Stored data:
------

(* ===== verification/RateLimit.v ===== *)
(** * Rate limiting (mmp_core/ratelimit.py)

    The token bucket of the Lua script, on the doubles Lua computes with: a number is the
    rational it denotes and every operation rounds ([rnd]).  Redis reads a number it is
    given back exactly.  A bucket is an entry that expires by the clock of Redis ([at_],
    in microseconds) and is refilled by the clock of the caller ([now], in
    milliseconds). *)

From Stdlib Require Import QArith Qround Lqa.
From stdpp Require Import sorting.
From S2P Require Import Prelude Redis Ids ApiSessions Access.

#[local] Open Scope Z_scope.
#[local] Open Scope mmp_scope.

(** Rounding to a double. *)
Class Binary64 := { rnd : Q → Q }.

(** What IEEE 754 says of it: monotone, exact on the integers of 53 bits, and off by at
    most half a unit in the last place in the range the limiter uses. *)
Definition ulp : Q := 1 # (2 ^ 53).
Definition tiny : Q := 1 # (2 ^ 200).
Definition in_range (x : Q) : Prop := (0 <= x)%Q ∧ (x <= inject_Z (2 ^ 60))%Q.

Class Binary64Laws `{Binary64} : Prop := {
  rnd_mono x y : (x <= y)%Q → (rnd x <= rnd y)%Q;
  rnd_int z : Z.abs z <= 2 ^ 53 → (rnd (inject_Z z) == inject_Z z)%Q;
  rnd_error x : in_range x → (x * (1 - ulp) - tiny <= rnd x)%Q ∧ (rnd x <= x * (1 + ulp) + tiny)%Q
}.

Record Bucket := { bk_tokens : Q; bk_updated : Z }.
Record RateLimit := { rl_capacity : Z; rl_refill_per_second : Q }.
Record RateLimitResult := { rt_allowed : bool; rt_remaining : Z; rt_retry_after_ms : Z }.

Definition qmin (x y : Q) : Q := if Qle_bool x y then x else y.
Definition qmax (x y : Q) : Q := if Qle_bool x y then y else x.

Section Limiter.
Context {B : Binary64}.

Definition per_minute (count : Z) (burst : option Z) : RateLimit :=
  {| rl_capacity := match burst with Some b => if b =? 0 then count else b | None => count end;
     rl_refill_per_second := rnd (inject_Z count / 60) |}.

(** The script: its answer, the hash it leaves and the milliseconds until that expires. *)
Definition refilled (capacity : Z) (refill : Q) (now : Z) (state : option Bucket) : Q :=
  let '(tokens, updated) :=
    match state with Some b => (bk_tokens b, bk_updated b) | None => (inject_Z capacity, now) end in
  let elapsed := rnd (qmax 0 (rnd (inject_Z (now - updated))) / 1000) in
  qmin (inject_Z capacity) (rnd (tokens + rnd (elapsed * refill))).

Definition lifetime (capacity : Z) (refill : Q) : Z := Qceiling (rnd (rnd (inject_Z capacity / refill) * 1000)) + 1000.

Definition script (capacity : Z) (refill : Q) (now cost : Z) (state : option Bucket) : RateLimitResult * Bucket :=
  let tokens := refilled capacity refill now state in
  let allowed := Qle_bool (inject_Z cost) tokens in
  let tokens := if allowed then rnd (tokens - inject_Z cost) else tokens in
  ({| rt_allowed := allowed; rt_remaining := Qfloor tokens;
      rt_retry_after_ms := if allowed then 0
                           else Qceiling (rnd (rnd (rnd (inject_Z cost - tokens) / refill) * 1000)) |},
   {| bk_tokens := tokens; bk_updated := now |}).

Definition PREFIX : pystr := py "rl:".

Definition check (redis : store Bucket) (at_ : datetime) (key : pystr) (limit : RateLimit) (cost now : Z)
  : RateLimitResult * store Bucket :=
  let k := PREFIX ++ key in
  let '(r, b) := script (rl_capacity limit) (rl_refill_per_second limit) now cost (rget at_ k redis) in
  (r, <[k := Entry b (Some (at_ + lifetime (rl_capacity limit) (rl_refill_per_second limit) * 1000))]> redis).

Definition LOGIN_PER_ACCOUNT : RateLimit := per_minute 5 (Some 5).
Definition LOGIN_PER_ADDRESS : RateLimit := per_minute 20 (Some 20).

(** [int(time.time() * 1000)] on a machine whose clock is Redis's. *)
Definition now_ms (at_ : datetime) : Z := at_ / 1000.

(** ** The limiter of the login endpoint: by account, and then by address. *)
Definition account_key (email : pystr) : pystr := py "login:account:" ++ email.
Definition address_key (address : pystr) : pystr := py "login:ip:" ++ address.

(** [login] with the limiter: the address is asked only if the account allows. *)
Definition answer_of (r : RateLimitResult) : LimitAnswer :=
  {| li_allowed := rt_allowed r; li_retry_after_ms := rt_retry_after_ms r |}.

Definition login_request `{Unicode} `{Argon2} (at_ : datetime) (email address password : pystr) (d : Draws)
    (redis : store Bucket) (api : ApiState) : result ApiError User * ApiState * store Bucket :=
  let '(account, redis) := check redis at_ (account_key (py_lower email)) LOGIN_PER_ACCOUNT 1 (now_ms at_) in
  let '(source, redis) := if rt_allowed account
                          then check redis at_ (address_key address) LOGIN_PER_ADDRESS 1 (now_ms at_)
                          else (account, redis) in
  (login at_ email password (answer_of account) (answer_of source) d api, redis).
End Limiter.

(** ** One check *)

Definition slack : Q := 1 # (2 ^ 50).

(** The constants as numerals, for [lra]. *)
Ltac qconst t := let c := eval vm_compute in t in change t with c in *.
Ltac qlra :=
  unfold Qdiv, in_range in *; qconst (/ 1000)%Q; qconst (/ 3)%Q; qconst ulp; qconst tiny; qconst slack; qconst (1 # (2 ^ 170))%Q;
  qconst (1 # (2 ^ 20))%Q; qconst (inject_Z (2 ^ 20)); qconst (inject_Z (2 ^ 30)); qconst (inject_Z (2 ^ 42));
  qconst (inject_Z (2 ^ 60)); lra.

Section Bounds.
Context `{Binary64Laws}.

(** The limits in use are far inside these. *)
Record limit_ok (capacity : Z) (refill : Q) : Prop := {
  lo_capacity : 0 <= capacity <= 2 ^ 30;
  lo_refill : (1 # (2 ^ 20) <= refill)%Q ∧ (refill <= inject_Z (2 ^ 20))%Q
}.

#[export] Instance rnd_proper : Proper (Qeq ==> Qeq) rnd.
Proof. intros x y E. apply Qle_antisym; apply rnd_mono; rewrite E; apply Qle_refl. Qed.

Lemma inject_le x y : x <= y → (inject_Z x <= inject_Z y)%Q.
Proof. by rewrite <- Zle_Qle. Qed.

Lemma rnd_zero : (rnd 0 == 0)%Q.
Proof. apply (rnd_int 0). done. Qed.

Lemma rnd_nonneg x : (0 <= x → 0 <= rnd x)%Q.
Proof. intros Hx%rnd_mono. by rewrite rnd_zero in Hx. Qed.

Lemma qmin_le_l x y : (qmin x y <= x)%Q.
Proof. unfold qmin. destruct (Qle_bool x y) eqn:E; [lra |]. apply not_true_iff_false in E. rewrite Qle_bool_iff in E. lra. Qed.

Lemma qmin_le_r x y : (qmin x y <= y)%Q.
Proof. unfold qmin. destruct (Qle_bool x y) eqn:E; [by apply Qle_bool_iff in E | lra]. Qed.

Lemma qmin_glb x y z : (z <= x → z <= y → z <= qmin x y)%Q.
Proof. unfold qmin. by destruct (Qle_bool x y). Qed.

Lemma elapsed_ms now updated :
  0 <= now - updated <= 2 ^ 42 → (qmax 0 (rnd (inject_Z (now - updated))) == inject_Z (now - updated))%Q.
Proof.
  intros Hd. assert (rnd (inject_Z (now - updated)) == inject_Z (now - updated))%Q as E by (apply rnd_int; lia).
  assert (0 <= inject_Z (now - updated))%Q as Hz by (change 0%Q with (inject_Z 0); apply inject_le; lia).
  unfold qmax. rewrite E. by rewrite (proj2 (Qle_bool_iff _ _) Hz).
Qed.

------

**Your objective**. Starting at the line that has "Definition address_key (address" in the records above, restate word for word every line until the one that has "unfold Qdiv, in_range", and include that one as well.

**Result of the exercise**.
Definition address_key (address : pystr) : pystr := py "login:ip:" ++ address.

(** [login] with the limiter: the address is asked only if the account allows. *)
Definition answer_of (r : RateLimitResult) : LimitAnswer :=
  {| li_allowed := rt_allowed r; li_retry_after_ms := rt_retry_after_ms r |}.

Definition login_request `{Unicode} `{Argon2} (at_ : datetime) (email address password : pystr) (d : Draws)
    (redis : store Bucket) (api : ApiState) : result ApiError User * ApiState * store Bucket :=
  let '(account, redis) := check redis at_ (account_key (py_lower email)) LOGIN_PER_ACCOUNT 1 (now_ms at_) in
  let '(source, redis) := if rt_allowed account
                          then check redis at_ (address_key address) LOGIN_PER_ADDRESS 1 (now_ms at_)
                          else (account, redis) in
  (login at_ email password (answer_of account) (answer_of source) d api, redis).
End Limiter.

(** ** One check *)

Definition slack : Q := 1 # (2 ^ 50).

(** The constants as numerals, for [lra]. *)
Ltac qconst t := let c := eval vm_compute in t in change t with c in *.
Ltac qlra :=
  unfold Qdiv, in_range in *; qconst (/ 1000)%Q; qconst (/ 3)%Q; qconst ulp; qconst tiny; qconst slack; qconst (1 # (2 ^ 170))%Q;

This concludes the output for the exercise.